◆ WHAT YOU SHOULD DO:
Please repeat the records exactly from their first line, finishing at the line containing "string searching and" and including it.

Collection entries

☆ ☆ ☆ ☆ ☆

(* ===== verification/Prelude.v ===== *)
(** * A verification of vaiexia-obfs

    vaiexia-obfs carries a request/response and event protocol (the types and
    the service of the crate vaiexia-core) over connections that look like
    something else (the mimicry profiles of the crate vaiexia-wire), encrypted
    with Noise-XK.  It has two transports:

    - TCP: length-framed Noise records over a byte stream, reached directly or
      through a chain of SOCKS5 and HTTP CONNECT proxies;
    - UDP: datagrams sealed by a record layer, after a handshake with
      retransmission and a stateless cookie challenge against floods.

    Each transport has a client (a handle whose calls talk to a background pump
    task) and a server (which authenticates the client's static key through a
    transport gate, dispatches requests to the service and forwards events of
    granted subscriptions).

    ** Files

    Foundations:
    - [Prelude]: bytes and machine integers, [Result], the monad [IO] of
      asynchronous fallible code ([Pending] is a future still waiting), tactics
      and the hint database [obfs];
    - [RustStd]: what the code uses of Rust's standard library: I/O errors,
      string searching and splitting, integer parsing and printing, UTF-8,
      socket addresses;
    - [Externals]: the other crates as classes of operations ([WireApi],
      [CoreApi]), the trait objects as records ([MimicryProfile],
      [DatagramMimicry]), and the laws the theorems rely on ([ProfileLaws],
      [FrontLaws], [SessionLaws], [DuplexLaws], [DatagramLaws]; next to their use
      [RecordLaws] in [DataPlane], [CookieLaws] in [UdpHandshake],
      [CookieWindowLaws] in [CookieWindow], [OpenAuth] in [UdpService],
      [BroadcastLaws] in [EventStream], [DedupLaws] in [TopicStream]);
    - [Stream]: tokio's [AsyncRead]/[AsyncWrite] as the class [AsyncIo] with
      laws that leave the chunking of reads open;
    - [Instances]: a concrete instance of every interface that meets all the
      laws, on which the concrete runs are evaluated;
    - [TextSpec]: UTF-8, decimal numerals, lines and fields, defined without the
      functions of [RustStd], which are shown to decide them.

    TCP:
    - [Envelope]: src/envelope.rs and the error type of src/lib.rs;
    - [Framing]: src/framing.rs, [Duplex]: both directions of a framed session;
    - [HandshakeIo]: src/handshake_io.rs;
    - [Verifier]: src/verifier.rs;
    - [Socks5], [HttpConnect], [ProxyDial]: src/proxy/socks5.rs,
      src/proxy/http_connect.rs, src/proxy/mod.rs; [ProxyPeers]: the proxies
      in the test modules of the first two, and the tunnels against them;
    - [Server]: one connection of src/server.rs; the loop of
      [handle_connection] is [conn_turn]; [TcpServer]: [serve_obfs], the accept
      loop, the connection tasks and the service they share;
    - [PendingMap], [Client]: src/client.rs; the pump is [pump_step], one
      statement at a time after the loop, and a [request] is the steps
      [call_new], [call_send], [call_poll];
    - [EventStream], [TopicStream]: the stream [subscribe] returns, of both
      clients: the receiver's loop, and the same behind [dedup_by_seq];
    - [TcpEndToEnd]: the two against each other, from [connect] and
      [handle_connection] to the responses of a list of requests;
    - [Segmentation]: the receive loops against a reference that sees all the
      bytes at once, and client and server on streams cut in different ways;
    - [EventDelivery]: the events of a server's sources, through the
      connection of a client to the streams of its subscribers.

    UDP:
    - [UdpWire]: src/udp/wire_dgram.rs, src/udp/keys.rs, src/udp/cookie_gate.rs;
    - [DataPlane]: src/udp/dataplane.rs;
    - [UdpHandshake]: the encodings and the server's two steps of
      src/udp/handshake.rs; [UdpConnect]: the client's handshake of the same
      file, over a scripted network;
    - [UdpServer], [UdpServerRuns]: src/udp/server.rs; [handle_dgram] with its
      branches, the sealer tasks, forwarders, send loop and rotation as steps;
    - [UdpEndToEnd]: the client's handshake against [handle_dgram];
      [UdpSlowLink]: the same on a link slower than the retransmission timer;
    - [CookieWindow]: the cookie challenge across rotations of the secret;
    - [UdpService]: the envelopes the server executes over a whole run;
    - [UdpClient]: src/udp/client.rs;
    - [UdpSession]: the requests of a connected client against [handle_dgram],
      over a network that loses datagrams and carries forged ones;
    - [UdpEvents]: the events of a subscription, from the forwarder to the
      client's broadcast channel.

    Tests:
    - [UnitTests]: the test modules of the source files as programs over the
      definitions, run on the reference instance;
    - [IntegrationTests]: the tests under tests/ in the same way, on a client
      and a server connected to each other, with the proxies they contain.

    ** Correspondence

    A function of the source is a definition of the same name; a long one is
    split at its branches, and the pieces are composed the way the source
    composes them.  [&mut] parameters are threaded; what several tasks share
    (channels behind [Arc], queues, the pending map) is a store of the state
    with references into it.  Tasks interleave: a run is an arbitrary sequence
    of steps, and a step is what a task does between two points where shared
    state can change.  Time is an argument (the readings of the clock in
    [Ambient]) or an outcome ([Elapsed] in [UdpConnect]; a call that is still
    waiting at its turn in [UdpClient]).  Randomness is an argument.

    Loops that end by themselves are structural (over tries, attempts, hops,
    the events of a script).  Those that read until a frame is complete take a
    fuel; the theorems ask for more fuel than bytes the stream still delivers,
    and since a read returns at least one byte, that is always enough; with no
    fuel left the model reports [Pending], never a result.

    ** Theorems

    - Delivery: envelopes over TCP arrive once and in order for every chunking
      ([Framing]); over UDP each datagram counts once, and within the replay
      window does count ([DataPlane]); dropping a
      waiting receive loses nothing; a subscriber's stream gives the events of
      its topic in order, each number once, and all of them up to lag and
      numbers that do not increase ([TopicStream], [UdpClient]); events pushed
      for a TCP client follow a grant, are broadcast by it in order, and with
      enough turns those of a topic all reach its subscribers, if there are at
      most 256 and their numbers increase ([EventDelivery]); a UDP client broadcasts only
      events of the server's records, each once ([UdpEvents]).
    - Handshakes: both ends agree ([HandshakeIo], [UdpEndToEnd]); the UDP
      client terminates, ignores other sources and succeeds only against a
      server that knows the seed, which is drawn afresh in every attempt
      ([UdpConnect]).
    - Authorisation: no peer without the gate, no event without a granted
      subscription, no half-open state under load without a cookie ([Server],
      [UdpServer], [Verifier]); nothing reaches the service of the TCP server
      but through an admitted task ([TcpServer]); a cookie is good for its epoch
      and the next ([CookieWindow]).
    - Service: one contract ([respond] in [Server]) for both transports.  The
      TCP server, with all its connections interleaved, acts on the service
      like an atomic object, answers each client along one history, and lets
      every connection make progress ([TcpServer]); the UDP server runs on it
      only records of authenticated handshakes, each at most once
      ([UdpService]), and a fresh request once ([UdpServer]);
      responses reach the request with their id, a disconnection fails what was
      pending, and UDP requests always return ([Client], [UdpClient]); a TCP
      client and server connected to each other serve every request
      ([TcpEndToEnd]); UDP calls over a network that loses datagrams, and in which
      others forge and replay them, implement an at-least-once call
      ([call_spec] in [UdpSession]).
    - Segmentation: how TCP cuts the bytes into reads makes no difference, for
      single receives, handshakes, dialling, the server's loop and the client's
      pump ([Segmentation]; [conn_sim] and [client_sim] are the simulation
      relations).
    - Bounds: the UDP server's maps, the HTTP response head, SOCKS5 field
      lengths.
    - Proxies: the tunnels are measured against specifications of their
      protocols that do not use the code's own functions: the SOCKS5 sessions
      of RFC 1928 and 1929, with the demands the code does not check named one
      by one ([Demand] in [Socks5]), and the CONNECT request and status of a
      response head as texts ([connect_text], [head_status] in [HttpConnect]).
      [dial] succeeds exactly on chains of them over the one connection to the
      first hop; with the proxies of the tests the tunnels agree on every
      outcome, the proxies' own dials included ([ProxyPeers]).
    - Tests: the unit tests and the integration tests of the repository are
      evaluated on the definitions ([tests_pass] in [IntegrationTests]), as a
      check of the definitions and not as a theorem about them.
    - Behaviour that departs from the comments or the intent of the code:
      [slow_link_never_connects], [full_server_ignores_clients], [hs3_ignores_peer_limit],
      [events_sent_after_eviction], [request_can_hang], [pump_outlives_handle],
      [event_stream_outlives_connection], [refused_subscriber_waits],
      [read_frame_drops_coalesced], [socks5_accepts_unoffered_method].

    ** Not modelled

    The ciphers, the Noise patterns, the profiles and the service (other
    crates); JSON (a pair of functions with a round-trip law); what the combinator
    [dedup_by_seq] of vaiexia-core does with a sequence number that is new but
    not the highest (its laws leave it open); on the servers'
    side, how far a forwarder lags, beyond the fact that it goes on after it; sleeps
    (jitter only draws from the generator); the abortion of a task in the middle
    of a step; the interleaving of handlers inside the service ([handle] is one
    step).  Of the tests, the set-up of sockets and tasks, and the verifiers and
    handlers they give to the service.  src/lib.rs and src/udp/mod.rs declare modules
    and re-exports besides the error type. *)

From Stdlib Require Export Init.Byte Strings.Byte.
From Stdlib Require String.
From stdpp Require Export prelude list gmap.
Export String.StringSyntax.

☆ ☆ ☆ ☆ ☆

◆ EXPECTED ANSWER:
(* ===== verification/Prelude.v ===== *)
(** * A verification of vaiexia-obfs

    vaiexia-obfs carries a request/response and event protocol (the types and
    the service of the crate vaiexia-core) over connections that look like
    something else (the mimicry profiles of the crate vaiexia-wire), encrypted
    with Noise-XK.  It has two transports:

    - TCP: length-framed Noise records over a byte stream, reached directly or
      through a chain of SOCKS5 and HTTP CONNECT proxies;
    - UDP: datagrams sealed by a record layer, after a handshake with
      retransmission and a stateless cookie challenge against floods.

    Each transport has a client (a handle whose calls talk to a background pump
    task) and a server (which authenticates the client's static key through a
    transport gate, dispatches requests to the service and forwards events of
    granted subscriptions).

    ** Files

    Foundations:
    - [Prelude]: bytes and machine integers, [Result], the monad [IO] of
      asynchronous fallible code ([Pending] is a future still waiting), tactics
      and the hint database [obfs];
    - [RustStd]: what the code uses of Rust's standard library: I/O errors,
      string searching and splitting, integer parsing and printing, UTF-8,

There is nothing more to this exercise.